In vivo action of a new octadecaneuropeptide antagonist on neuropeptide Y and corticotropin-releasing hormone mRNA levels in rat

It has been reported that several of the effects induced by an octadecaneuropeptide (ODN), derived from an 86-amino-acid polypeptide termed diazepam-binding inhibitor, could be mediated by activation of a metabotropic receptor. In order to investigate the role and mechanism of action of ODN in the regulation of corticotropin-releasing factor (CRH) and neuropeptide Y (NPY) expression in the paraventricular nucleus and arcuate nucleus, respectively, we studied the effects of the acute intracerebroventricular administration of ODN (2 μg/rat) and the ODN antagonist to metabotropic receptor, cyclo_1–8[Dleu⁵]OP (20 μg/rat), on the gene expression of the two neuropeptides in castrated male rat.

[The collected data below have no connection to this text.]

(** X3.  Two logical indices have the same slot exactly when they are
    congruent modulo [N]; the slots of two indices that are not are
    disjoint runs of [B] elements; and the slot of [i + N] is the slot of
    [i]. *)
Theorem bufferAt_slots (i j : Z) :
  0 < B ->
  (bufferAt B N i = bufferAt B N j <-> i mod N = j mod N) /\
  (i mod N <> j mod N ->
   bufferAt B N i + B <= bufferAt B N j \/ bufferAt B N j + B <= bufferAt B N i) /\
  bufferAt B N (i + N) = bufferAt B N i.
Proof.
  intros HB. pose proof pool_size_bounds as HN. rewrite !bufferAt_mod.
  split; [| split].
  - split; intros H.
    + apply Z.mul_cancel_r in H; [exact H | lia].
    + rewrite H. reflexivity.
  - intros Hne. nia.
  - f_equal. rewrite <- (Z.mul_1_l N) at 1. apply Z.mod_add. lia.
Qed.

Lemma nextWritableBuffer_pool_data (st : WaitFreeBufferPool T) :
  pool_data (fst (nextWritableBuffer B N st)) = pool_data st.
Proof.
  unfold nextWritableBuffer.
  destruct (writeIndex st <? U64.add (readIndex st) N); reflexivity.
Qed.

(** X4.  [peekWithDataRace] is the producer's slot: right after a call of
    [nextWritableBuffer] it returns the pointer that call returned, a
    refused call returns the pointer [peekWithDataRace] gave before it, and
    no call of the consumer ([nextReadableBuffer], [detachReader],
    [attachReader]) changes what it returns. *)
Theorem peekWithDataRace_is_producer_slot (st : WaitFreeBufferPool T) :
  wf st ->
  peekWithDataRace B N (fst (nextWritableBuffer B N st)) =
    snd (nextWritableBuffer B N st) /\
  (admits N st = false ->
   snd (nextWritableBuffer B N st) = peekWithDataRace B N st) /\
  (forall prev st' res,
     nextReadableBuffer B N NDEBUG st prev = Ret (st', res) ->
     peekWithDataRace B N st' = peekWithDataRace B N st) /\
  peekWithDataRace B N (fst (detachReader N st)) = peekWithDataRace B N st /\
  (forall fuel st' rw,
     attachReader N fuel st = Some (st', rw) ->
     peekWithDataRace B N st' = peekWithDataRace B N st).
Proof.
  intros Hwf. unfold peekWithDataRace.
  split; [| split; [| split; [| split]]].
  - symmetry. apply nextWritableBuffer_returns_current, Hwf.
  - intros Ha. rewrite nextWritableBuffer_full by assumption. reflexivity.
  - intros prev st' res Hret.
    destruct (nextReadableBuffer_result _ _ _ _ Hret) as (-> & _). reflexivity.
  - reflexivity.
  - intros fuel st' rw Hres.
    destruct (attachReader_result fuel st st' rw Hres) as [-> _]. reflexivity.
Qed.

(** ** A full pool, and a pool without consumer *)

Lemma refused_stays_refused (k : nat) :
  forall st : WaitFreeBufferPool T,
  admits N st = false ->
  writeIndex (producer_runs B N k st) = writeIndex st /\
  readIndex (producer_runs B N k st) = readIndex st /\
  pool_data (producer_runs B N k st) = pool_data st /\
  overflowCount (producer_runs B N k st) =
    Nat.iter k U64.incr (overflowCount st).
Proof.
  induction k as [| k IH]; intros st Ha; [simpl; auto |].
  rewrite producer_runs_snoc.
  destruct (IH st Ha) as (HW & HR & HD & HO).
  assert (Ha' : admits N (producer_runs B N k st) = false).
  { unfold admits in *. rewrite HW, HR. exact Ha. }
  rewrite nextWritableBuffer_full by exact Ha'. simpl.
  rewrite HO. auto.
Qed.

(** X5.  Calls of [nextWritableBuffer] on a pool that refuses the producer
    change nothing but the overflow counter: after any number of them [W],
    [R] and the storage are as before, the pool still refuses, each call
    has returned the slot of the unchanged [W], and the counter has gone up
    by the number of calls (while that stays within 64 bits). *)
Theorem refused_calls_repeat (k : nat) (st : WaitFreeBufferPool T) :
  wf st -> admits N st = false ->
  writeIndex (producer_runs B N k st) = writeIndex st /\
  readIndex (producer_runs B N k st) = readIndex st /\
  pool_data (producer_runs B N k st) = pool_data st /\
  admits N (producer_runs B N k st) = false /\
  snd (nextWritableBuffer B N (producer_runs B N k st)) =
    bufferAt B N (writeIndex st) /\
  (overflowCount st + Z.of_nat k <= U64.max ->
   overflowCount (producer_runs B N k st) = overflowCount st + Z.of_nat k).
Proof.
  intros Hwf Ha.
  destruct (refused_stays_refused k st Ha) as (HW & HR & HD & HO).
  assert (Ha' : admits N (producer_runs B N k st) = false).
  { unfold admits in *. rewrite HW, HR. exact Ha. }
  split; [exact HW |]. split; [exact HR |]. split; [exact HD |].
  split; [exact Ha' |]. split.
  - rewrite nextWritableBuffer_full by exact Ha'. simpl. rewrite HW. reflexivity.
  - rewrite HO. clear HO Ha' HW HR HD.
    destruct Hwf as (_ & _ & HO). unfold U64.in_range in HO.
    induction k as [| k IH]; intros Hle; [simpl; lia |].
    rewrite Nat2Z.inj_succ in *. simpl. rewrite IH by lia.
    rewrite incr64_small by lia. lia.
Qed.

(** X6.  [detachReader] sets the producer free, whatever the consumer left
    behind: from any pool, full or not, the [k] producer calls that follow a
    detach are all admitted and take [W] to [W + k], for every [k] with
    [W + k <= 2 ^ 64 - 1]; the overflow counter, [R] (the sentinel) and the
    storage stay as the detach left them. *)
Theorem detach_unblocks (k : nat) (st : WaitFreeBufferPool T) :
  wf st -> writeIndex st + Z.of_nat k <= U64.max ->
  snd (detachReader N st) = (readIndex st, writeIndex st) /\
  writeIndex (producer_runs B N k (fst (detachReader N st))) =
    writeIndex st + Z.of_nat k /\
  readIndex (producer_runs B N k (fst (detachReader N st))) = readIndexMax N /\
  overflowCount (producer_runs B N k (fst (detachReader N st))) =
    overflowCount st /\
  pool_data (producer_runs B N k (fst (detachReader N st))) = pool_data st.
Proof.
  intros Hwf Hle. split; [reflexivity |].
  apply (producer_runs_detached k (fst (detachReader N st))).
  - simpl. apply store_readIndex_wf; [exact Hwf | apply readIndexMax_range].
  - reflexivity.
  - exact Hle.
Qed.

ODN administration resulted in a 45% increase in CRH mRNA expression, an effect which was reversed by cyclo_1–8[Dleu⁵]OP. When cyclo_1–8[Dleu⁵]OP was administered alone, it induced a 19% decrease in CRH mRNA levels. ODN administration induced a 17% decrease in NPY mRNA expression while cyclo_1–8[Dleu⁵]OP increased by 21% the hybridization signal. The administration of both ODN and ODN antagonist completely abolished the depressing effect of ODN on NPY mRNA. These data suggest that the effects of ODN on CRH and NPY mRNA might be mediated by interaction with metabotropic receptors. Moreover, since cyclo_1–8[Dleu⁵]OP can by itself influence the expression of two peptide mRNAs, it might be suggested that ODN is exerting a tonic influence on NPY and CRH neurons.